Elizabeth Linscott tested positive for coronavirus in Louisville, Kentucky, last weekend, but refused to sign papers saying that she would self-quarantine. Now, after an intervention from the police, she and her husband are under house arrest and have been fitted with ankle monitors that will alert law enforcement if they leave their home.

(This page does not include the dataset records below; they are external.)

Lemma em_get_delivers v s k p to :
  em_ready EM3 s k → keeps v s k → Z.of_nat (length to) = sizeof EV →
  let b := client_version p in
  ∃ d w, em_get_raw_value v p (Some to)
         = Some (true, Some (ev_mem (em_ev_type b) (em_base b + 62 * k) w)) ∧
    carries EM3 b (down_flags b) s d ∧ em_base b + 62 * k <= Z.of_nat (length w) ∧
    take (Z.to_nat (em_base b + 62 * k)) w = take (Z.to_nat (em_base b + 62 * k)) d.
Proof.
  intros Hrd Hkeep Ht b. pose proof Hrd as (Hl & _ & _ & _ & x & Hx & Hi).
  unfold b, client_version, em_get_raw_value.
  pose proof (em_get_v3_keeps v s k _ Hrd Hkeep (em_zeros_length EM3)) as Hg.
  cbn [em_type] in Hg. rewrite Hg. cbn [mbind option_bind].
  destruct (v3to2_carries s x (zeros (sizeof (em_type EM2))) Hl Hx Hi (em_zeros_length EM2))
    as (v2 & H2 & C2). cbn [em_type] in H2.
  destruct (carries_measured _ _ _ _ _ C2) as (L2 & y & Hy & Hyi).
  pose proof (carries_ready _ _ _ _ _ _ Hrd C2) as Hr2.
  destruct ((0 <? p) && (p <=? 12)); [|destruct ((0 <? p) && (p <? 25))].
  - unfold em_zero at 1. rewrite H2. cbn [and_then mbind option_bind].
    change (1 =? 0) with false. cbn iota.
    destruct (v2to1_carries v2 y (zeros (sizeof (em_type EM1))) L2 Hy Hyi (em_zeros_length EM1))
      as (v1 & H1 & C1). unfold em_zero. cbn [em_type] in H1. rewrite H1.
    cbn [and_then mbind option_bind]. change (1 =? 0) with false. cbn iota.
    destruct (encode_ready EM1 v1 k to (carries_ready _ _ _ _ _ _ Hr2 C1) Ht)
      as (w & Hw & Hwl & Hwt). unfold srpc_evtool_v1_emextended2extended.
    cbn [em_type em_ev_type] in Hw. rewrite Hw. exists v1, w. split; [done|].
    split; [by apply (carries_trans EM3 EM2 EM1 phase_flags balanced_flags s v2 v1)|].
    split; [|done]. pose proof (ready_bounds _ _ _ (carries_ready _ _ _ _ _ _ Hr2 C1)) as Hb.
    unfold SUPLA_CHANNELEXTENDEDVALUE_SIZE in Hwl. cbn [em_base] in *. lia.
  - unfold em_zero. rewrite H2. cbn [and_then mbind option_bind].
    change (1 =? 0) with false. cbn iota.
    destruct (encode_ready EM2 v2 k to Hr2 Ht) as (w & Hw & Hwl & Hwt).
    unfold srpc_evtool_v2_emextended2extended. cbn [em_type em_ev_type] in Hw. rewrite Hw.
    exists v2, w. split; [done|]. split; [done|]. split; [|done].
    pose proof (ready_bounds _ _ _ Hr2). unfold SUPLA_CHANNELEXTENDEDVALUE_SIZE in Hwl.
    cbn [em_base] in *. lia.
  - destruct (em_get_plain_keeps v s k to Hrd Hkeep Ht) as (w & Hw & Hwl & Hwt).
    exists s, w. split; [exact Hw|]. split; [by apply (carries_refl EM3 s x)|done].
Qed.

Lincott says that she wasn’t showing any symptoms when she got the test, but was planning to visit her parents and grandparents in Michigan. When her results came back positive, she claims that she and her husband agreed to self-quarantine, but disagreed with the wording of the documents that they were asked to sign. However, a simple verbal agreement to be safe wasn’t good enough for the health department.
“I had gotten a message from them, a text message that stated ‘Because of your refusal to sign, this is going to be escalated and law enforcement will be involved,’” Lincott told WAVE in Louisivlle. A few days later, members of the Hardin County Sheriff’s Department met her husband Isaiah at the front door, and told the family that they had to wear ankle monitors that would notify police if they traveled more than 200 feet.
“I open up the door, and there’s like eight different people, five different cars, and i’m like ‘What the heck’s going on?’ This guy’s in a suit with a mask. It’s the health department guy and they have three papers for us. For me, her and my daughter,” he said.
Lincott says that she and her family were being cautious, and weren’t at all refusing to quarantine, so these actions from law enforcement feel excessive.
“We didn’t rob a store. We didn’t steal something. We didn’t hit and run. We didn’t do anything wrong,” she said.